• Requirement: Report, as a single figure, how many lines in the records below include "ZArith".

[Stored items]
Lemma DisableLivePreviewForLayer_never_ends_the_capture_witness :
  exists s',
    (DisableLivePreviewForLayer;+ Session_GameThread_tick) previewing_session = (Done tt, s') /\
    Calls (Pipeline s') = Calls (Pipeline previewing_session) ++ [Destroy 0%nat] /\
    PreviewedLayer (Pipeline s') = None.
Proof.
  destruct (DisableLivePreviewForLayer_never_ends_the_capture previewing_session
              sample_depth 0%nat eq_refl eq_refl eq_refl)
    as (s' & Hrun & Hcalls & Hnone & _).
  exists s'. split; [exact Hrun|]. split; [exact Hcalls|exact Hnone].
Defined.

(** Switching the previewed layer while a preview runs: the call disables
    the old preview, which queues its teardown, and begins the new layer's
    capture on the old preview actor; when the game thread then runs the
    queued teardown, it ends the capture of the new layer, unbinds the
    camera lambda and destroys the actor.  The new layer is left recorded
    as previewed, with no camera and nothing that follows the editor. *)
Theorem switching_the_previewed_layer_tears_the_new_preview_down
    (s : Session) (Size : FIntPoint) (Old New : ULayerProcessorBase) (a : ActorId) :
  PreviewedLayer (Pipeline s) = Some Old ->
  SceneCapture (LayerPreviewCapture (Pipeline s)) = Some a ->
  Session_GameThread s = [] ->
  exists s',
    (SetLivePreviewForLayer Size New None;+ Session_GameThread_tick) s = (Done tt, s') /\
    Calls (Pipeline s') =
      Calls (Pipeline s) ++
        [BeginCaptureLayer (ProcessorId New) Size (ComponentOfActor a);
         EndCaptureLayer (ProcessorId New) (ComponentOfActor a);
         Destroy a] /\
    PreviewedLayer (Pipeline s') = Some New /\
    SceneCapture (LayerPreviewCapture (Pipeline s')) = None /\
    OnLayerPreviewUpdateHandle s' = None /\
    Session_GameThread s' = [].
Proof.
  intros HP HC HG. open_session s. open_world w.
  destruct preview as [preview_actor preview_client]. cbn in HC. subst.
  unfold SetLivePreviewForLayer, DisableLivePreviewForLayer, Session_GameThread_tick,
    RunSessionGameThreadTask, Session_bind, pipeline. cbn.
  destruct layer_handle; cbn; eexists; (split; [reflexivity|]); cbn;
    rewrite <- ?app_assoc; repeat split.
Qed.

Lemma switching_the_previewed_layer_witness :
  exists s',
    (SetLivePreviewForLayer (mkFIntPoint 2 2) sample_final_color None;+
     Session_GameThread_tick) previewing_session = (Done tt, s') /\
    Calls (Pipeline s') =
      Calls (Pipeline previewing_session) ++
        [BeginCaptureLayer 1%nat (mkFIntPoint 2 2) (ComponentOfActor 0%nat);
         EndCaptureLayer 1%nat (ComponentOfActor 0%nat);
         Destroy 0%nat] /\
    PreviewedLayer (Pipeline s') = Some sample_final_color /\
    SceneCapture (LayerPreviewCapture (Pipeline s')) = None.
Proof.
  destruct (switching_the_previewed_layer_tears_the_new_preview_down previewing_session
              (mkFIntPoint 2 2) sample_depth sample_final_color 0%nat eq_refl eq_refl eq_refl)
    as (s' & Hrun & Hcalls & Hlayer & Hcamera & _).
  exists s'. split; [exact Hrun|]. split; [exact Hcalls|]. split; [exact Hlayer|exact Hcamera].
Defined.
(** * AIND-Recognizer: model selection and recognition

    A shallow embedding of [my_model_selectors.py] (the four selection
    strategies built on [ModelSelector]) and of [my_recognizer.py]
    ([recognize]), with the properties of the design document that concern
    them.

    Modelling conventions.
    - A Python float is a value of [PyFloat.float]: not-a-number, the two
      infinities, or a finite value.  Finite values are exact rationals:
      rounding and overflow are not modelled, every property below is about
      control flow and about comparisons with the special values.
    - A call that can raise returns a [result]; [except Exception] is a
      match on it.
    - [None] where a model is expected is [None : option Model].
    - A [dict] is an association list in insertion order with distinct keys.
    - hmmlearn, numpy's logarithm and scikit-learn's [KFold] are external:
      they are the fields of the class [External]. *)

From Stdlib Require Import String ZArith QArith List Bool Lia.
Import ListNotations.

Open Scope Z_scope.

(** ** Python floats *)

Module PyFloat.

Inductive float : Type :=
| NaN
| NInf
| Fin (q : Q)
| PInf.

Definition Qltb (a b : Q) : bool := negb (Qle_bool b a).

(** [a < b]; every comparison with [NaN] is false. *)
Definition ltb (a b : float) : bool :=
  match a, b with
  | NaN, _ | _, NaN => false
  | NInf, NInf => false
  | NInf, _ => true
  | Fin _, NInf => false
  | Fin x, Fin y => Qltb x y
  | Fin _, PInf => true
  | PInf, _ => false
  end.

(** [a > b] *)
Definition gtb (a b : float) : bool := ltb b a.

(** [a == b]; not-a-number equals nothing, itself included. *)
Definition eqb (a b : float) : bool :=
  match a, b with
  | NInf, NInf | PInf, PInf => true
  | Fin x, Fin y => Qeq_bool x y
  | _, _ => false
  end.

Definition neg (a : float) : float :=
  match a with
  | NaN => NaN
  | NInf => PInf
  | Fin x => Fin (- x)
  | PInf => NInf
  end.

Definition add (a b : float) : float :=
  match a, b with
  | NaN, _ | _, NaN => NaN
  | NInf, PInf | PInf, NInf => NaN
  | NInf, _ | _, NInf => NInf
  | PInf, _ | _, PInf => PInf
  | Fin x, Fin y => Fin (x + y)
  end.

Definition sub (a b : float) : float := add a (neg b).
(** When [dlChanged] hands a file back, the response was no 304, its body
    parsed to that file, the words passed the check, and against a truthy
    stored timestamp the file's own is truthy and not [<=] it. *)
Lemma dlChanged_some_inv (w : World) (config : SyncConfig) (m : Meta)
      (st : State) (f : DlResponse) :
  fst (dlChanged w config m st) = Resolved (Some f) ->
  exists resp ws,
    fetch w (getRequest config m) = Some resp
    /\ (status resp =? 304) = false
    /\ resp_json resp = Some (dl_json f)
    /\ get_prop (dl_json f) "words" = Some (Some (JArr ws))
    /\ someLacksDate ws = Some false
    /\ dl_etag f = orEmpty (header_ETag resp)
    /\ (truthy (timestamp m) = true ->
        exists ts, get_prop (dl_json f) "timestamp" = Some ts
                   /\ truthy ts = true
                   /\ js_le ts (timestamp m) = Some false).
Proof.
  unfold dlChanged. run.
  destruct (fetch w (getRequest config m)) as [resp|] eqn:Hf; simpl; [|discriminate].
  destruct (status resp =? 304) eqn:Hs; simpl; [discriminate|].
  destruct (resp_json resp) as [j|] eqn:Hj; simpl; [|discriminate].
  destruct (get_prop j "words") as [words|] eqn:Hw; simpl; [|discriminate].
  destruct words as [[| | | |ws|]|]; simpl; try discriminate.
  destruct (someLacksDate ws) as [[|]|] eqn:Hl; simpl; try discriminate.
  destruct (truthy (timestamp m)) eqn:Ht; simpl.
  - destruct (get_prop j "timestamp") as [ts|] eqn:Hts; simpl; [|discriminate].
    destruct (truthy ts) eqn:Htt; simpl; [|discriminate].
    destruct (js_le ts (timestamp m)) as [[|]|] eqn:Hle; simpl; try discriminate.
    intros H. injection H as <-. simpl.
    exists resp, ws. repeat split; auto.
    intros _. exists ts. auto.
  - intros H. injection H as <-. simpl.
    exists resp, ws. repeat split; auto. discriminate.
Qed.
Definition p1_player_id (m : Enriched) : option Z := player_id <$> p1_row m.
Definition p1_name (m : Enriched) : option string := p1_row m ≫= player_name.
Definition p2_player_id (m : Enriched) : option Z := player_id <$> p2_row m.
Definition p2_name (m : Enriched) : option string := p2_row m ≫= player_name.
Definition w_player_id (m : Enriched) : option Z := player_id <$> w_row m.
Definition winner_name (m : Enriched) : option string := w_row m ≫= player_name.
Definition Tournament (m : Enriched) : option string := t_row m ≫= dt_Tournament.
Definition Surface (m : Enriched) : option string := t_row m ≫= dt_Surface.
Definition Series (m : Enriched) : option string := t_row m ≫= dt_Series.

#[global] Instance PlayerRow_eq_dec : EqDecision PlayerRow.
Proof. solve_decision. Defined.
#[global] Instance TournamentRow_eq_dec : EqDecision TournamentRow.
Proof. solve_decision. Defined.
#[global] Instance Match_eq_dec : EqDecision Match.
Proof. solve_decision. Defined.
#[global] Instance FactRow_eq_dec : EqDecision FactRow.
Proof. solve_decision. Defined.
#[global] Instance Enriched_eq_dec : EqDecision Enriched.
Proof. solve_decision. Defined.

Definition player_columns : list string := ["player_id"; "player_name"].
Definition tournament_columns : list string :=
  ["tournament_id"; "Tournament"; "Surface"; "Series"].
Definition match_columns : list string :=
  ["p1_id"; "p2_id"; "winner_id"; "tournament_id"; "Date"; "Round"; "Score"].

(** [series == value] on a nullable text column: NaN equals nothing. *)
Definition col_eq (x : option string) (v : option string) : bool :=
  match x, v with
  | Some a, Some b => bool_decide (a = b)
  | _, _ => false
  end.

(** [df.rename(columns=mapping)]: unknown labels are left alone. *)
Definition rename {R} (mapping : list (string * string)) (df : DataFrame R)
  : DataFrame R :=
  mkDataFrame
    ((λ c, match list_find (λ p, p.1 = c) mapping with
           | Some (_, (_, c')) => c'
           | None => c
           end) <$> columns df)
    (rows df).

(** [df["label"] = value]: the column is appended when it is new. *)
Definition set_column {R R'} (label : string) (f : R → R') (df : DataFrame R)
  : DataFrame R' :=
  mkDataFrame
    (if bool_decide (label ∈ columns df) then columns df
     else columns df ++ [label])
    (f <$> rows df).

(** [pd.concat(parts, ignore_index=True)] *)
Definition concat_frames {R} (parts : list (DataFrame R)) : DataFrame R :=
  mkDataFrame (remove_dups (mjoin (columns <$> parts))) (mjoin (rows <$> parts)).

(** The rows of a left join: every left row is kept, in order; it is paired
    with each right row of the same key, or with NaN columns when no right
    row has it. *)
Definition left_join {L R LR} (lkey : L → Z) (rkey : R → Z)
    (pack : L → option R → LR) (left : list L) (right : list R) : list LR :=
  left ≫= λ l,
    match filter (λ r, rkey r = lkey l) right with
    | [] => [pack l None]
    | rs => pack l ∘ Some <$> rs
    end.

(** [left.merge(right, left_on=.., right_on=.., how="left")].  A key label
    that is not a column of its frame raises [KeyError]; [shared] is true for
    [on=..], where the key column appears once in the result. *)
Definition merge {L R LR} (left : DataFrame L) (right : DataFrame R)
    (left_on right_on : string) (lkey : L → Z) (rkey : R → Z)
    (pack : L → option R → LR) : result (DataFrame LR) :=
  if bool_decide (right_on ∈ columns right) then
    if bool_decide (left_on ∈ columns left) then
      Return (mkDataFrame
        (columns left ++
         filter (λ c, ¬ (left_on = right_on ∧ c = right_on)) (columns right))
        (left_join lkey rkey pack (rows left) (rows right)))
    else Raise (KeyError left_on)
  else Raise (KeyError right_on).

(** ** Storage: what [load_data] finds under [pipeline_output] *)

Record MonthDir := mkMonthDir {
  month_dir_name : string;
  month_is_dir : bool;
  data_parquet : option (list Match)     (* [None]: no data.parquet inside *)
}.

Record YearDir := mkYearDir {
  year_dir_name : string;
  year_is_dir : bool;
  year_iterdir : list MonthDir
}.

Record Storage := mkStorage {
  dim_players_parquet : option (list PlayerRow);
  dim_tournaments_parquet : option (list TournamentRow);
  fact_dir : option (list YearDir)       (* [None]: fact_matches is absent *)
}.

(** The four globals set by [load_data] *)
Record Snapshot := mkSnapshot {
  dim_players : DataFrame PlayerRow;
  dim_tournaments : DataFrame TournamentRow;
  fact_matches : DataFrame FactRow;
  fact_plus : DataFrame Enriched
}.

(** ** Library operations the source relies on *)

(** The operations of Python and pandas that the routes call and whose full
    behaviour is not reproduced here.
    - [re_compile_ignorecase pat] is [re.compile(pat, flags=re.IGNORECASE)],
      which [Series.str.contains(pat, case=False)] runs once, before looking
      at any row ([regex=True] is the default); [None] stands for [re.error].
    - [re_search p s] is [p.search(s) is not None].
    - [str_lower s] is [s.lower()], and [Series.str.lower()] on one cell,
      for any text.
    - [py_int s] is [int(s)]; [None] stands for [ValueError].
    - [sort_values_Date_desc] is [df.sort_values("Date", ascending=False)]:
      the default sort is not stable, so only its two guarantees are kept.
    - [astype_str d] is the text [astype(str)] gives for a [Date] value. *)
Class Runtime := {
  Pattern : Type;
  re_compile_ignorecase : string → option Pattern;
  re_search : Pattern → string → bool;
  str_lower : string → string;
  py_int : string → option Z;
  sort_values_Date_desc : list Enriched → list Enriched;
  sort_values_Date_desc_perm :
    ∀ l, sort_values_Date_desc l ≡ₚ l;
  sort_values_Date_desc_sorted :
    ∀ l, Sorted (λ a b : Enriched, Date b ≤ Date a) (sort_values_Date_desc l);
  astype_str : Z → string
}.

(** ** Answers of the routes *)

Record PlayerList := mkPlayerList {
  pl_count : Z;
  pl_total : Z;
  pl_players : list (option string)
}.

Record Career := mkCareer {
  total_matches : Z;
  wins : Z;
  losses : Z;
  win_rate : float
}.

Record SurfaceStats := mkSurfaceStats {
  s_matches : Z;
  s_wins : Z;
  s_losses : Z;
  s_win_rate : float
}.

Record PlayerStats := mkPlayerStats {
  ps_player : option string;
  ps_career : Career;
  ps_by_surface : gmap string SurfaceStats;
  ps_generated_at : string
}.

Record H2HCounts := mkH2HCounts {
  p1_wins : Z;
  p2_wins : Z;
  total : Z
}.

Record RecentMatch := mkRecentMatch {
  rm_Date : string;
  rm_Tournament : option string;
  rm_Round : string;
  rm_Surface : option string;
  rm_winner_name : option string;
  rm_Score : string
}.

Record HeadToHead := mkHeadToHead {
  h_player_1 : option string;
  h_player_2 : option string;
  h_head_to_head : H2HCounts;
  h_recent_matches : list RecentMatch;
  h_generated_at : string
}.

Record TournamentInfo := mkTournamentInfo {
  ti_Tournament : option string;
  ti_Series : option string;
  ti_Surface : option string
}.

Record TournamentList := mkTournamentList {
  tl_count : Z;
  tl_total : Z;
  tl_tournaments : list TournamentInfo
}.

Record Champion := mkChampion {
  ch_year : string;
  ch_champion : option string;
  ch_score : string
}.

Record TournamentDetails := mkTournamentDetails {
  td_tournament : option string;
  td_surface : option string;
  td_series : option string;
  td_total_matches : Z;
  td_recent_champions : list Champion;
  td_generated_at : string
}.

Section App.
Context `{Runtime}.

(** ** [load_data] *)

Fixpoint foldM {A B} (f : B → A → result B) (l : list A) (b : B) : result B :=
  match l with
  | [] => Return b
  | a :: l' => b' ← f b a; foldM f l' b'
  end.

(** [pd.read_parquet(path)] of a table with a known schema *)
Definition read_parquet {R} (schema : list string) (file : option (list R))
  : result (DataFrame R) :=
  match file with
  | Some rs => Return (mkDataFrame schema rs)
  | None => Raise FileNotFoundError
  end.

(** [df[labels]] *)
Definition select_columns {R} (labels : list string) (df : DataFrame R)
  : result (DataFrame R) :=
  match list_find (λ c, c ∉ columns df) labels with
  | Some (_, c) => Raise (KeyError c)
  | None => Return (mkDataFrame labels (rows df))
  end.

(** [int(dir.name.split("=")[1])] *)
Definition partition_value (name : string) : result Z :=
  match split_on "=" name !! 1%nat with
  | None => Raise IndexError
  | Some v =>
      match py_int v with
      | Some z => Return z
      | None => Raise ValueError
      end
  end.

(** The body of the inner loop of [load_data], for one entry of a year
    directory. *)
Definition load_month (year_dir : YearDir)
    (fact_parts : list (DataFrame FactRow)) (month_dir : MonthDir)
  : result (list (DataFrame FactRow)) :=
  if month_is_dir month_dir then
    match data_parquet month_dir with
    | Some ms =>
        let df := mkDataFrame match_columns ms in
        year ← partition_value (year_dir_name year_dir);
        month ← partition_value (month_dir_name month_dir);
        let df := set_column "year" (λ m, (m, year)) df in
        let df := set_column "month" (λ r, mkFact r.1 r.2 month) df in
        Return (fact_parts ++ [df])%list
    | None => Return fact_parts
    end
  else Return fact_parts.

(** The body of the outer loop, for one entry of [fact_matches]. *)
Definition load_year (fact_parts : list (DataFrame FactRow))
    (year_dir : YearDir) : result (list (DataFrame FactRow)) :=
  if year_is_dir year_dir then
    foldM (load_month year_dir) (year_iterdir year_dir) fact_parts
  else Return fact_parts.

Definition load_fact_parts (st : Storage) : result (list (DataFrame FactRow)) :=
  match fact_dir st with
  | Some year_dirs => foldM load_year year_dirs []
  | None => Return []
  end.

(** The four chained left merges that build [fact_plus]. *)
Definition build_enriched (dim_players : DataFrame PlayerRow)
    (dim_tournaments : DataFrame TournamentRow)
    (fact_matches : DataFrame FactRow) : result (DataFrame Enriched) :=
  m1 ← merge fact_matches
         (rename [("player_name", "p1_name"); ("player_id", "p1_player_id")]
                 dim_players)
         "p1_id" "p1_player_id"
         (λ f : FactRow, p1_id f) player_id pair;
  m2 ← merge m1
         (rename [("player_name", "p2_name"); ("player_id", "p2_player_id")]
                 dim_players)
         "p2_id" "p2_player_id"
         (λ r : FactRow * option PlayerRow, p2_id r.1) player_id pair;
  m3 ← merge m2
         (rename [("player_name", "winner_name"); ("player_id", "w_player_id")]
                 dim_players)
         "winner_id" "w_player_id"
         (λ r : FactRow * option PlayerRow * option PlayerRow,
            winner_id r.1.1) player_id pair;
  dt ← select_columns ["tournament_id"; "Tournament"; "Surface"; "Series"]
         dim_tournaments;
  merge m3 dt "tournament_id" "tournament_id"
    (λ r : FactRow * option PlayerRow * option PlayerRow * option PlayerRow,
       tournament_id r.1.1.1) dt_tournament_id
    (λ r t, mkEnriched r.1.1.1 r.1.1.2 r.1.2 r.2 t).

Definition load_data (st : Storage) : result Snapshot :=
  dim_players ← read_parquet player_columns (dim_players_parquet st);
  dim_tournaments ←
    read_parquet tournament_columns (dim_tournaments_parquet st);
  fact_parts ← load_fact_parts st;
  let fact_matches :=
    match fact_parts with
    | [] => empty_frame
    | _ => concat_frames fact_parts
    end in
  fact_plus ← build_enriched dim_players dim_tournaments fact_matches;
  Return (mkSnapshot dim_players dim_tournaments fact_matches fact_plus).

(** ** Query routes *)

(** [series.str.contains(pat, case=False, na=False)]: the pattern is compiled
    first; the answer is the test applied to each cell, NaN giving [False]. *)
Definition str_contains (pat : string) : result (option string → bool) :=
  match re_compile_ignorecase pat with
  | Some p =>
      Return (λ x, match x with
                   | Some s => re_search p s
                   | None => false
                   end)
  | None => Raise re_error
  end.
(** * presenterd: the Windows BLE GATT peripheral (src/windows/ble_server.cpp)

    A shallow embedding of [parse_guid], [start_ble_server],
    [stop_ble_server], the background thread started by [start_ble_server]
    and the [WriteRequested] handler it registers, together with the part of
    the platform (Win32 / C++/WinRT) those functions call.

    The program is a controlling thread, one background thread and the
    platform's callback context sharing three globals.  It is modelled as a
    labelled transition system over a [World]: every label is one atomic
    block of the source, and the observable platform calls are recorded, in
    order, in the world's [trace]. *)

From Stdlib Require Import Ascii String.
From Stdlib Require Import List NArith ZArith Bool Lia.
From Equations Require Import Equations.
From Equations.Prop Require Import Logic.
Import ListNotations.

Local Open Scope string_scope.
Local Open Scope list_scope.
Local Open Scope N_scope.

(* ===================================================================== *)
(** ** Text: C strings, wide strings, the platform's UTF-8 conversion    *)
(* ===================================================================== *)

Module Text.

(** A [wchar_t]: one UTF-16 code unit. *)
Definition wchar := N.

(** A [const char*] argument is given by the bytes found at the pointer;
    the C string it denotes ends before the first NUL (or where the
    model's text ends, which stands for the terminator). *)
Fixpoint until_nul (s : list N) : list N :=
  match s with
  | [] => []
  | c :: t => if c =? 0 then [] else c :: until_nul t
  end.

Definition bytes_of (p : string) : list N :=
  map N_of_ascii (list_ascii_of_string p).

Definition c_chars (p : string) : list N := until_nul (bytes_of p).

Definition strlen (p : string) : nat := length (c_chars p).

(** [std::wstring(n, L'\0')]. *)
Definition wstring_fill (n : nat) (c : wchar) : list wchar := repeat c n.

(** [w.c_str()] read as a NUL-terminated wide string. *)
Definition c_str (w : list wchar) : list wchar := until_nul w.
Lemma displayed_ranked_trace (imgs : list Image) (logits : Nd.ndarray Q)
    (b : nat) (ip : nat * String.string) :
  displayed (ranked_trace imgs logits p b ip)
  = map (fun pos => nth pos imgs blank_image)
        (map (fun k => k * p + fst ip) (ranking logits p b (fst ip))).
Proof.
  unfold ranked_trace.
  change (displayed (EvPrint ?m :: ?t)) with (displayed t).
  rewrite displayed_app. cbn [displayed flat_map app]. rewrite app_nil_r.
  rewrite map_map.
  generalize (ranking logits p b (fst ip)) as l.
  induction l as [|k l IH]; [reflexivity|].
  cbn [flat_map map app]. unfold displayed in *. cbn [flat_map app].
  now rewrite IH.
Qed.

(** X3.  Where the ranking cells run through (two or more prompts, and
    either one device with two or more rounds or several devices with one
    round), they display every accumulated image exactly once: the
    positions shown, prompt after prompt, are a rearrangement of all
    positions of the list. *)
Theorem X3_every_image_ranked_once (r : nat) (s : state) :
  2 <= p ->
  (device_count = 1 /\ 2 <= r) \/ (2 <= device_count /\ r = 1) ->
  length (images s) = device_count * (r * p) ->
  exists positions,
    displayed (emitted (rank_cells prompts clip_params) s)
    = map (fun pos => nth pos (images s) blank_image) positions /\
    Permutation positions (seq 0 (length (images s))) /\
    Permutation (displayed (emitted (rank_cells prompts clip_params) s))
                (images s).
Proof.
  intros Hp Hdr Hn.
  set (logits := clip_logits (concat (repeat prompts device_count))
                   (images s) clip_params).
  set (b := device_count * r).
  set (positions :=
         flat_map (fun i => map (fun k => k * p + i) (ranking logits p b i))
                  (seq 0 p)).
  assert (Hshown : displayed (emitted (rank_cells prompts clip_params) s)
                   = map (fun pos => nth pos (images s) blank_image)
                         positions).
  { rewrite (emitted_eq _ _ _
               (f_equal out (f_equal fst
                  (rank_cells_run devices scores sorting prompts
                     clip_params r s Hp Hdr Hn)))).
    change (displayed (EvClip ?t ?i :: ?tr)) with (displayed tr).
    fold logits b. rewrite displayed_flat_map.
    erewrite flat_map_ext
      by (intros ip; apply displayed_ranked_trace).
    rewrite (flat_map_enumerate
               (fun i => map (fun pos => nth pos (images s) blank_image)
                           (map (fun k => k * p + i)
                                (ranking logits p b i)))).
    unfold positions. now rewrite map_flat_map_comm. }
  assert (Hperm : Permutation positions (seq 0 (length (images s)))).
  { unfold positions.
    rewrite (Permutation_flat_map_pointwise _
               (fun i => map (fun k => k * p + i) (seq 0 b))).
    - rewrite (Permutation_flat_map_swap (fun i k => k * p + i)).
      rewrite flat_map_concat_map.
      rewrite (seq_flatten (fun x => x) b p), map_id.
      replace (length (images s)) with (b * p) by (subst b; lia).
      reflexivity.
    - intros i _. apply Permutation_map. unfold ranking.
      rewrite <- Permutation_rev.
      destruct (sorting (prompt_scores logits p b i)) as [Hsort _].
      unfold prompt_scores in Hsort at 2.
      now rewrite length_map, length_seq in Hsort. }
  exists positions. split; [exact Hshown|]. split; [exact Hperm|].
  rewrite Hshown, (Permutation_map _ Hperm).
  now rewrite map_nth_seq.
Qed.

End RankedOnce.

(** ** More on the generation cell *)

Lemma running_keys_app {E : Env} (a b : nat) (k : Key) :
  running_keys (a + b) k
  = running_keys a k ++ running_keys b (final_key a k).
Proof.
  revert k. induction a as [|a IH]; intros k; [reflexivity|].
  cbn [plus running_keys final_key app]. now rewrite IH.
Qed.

• Your solution: 2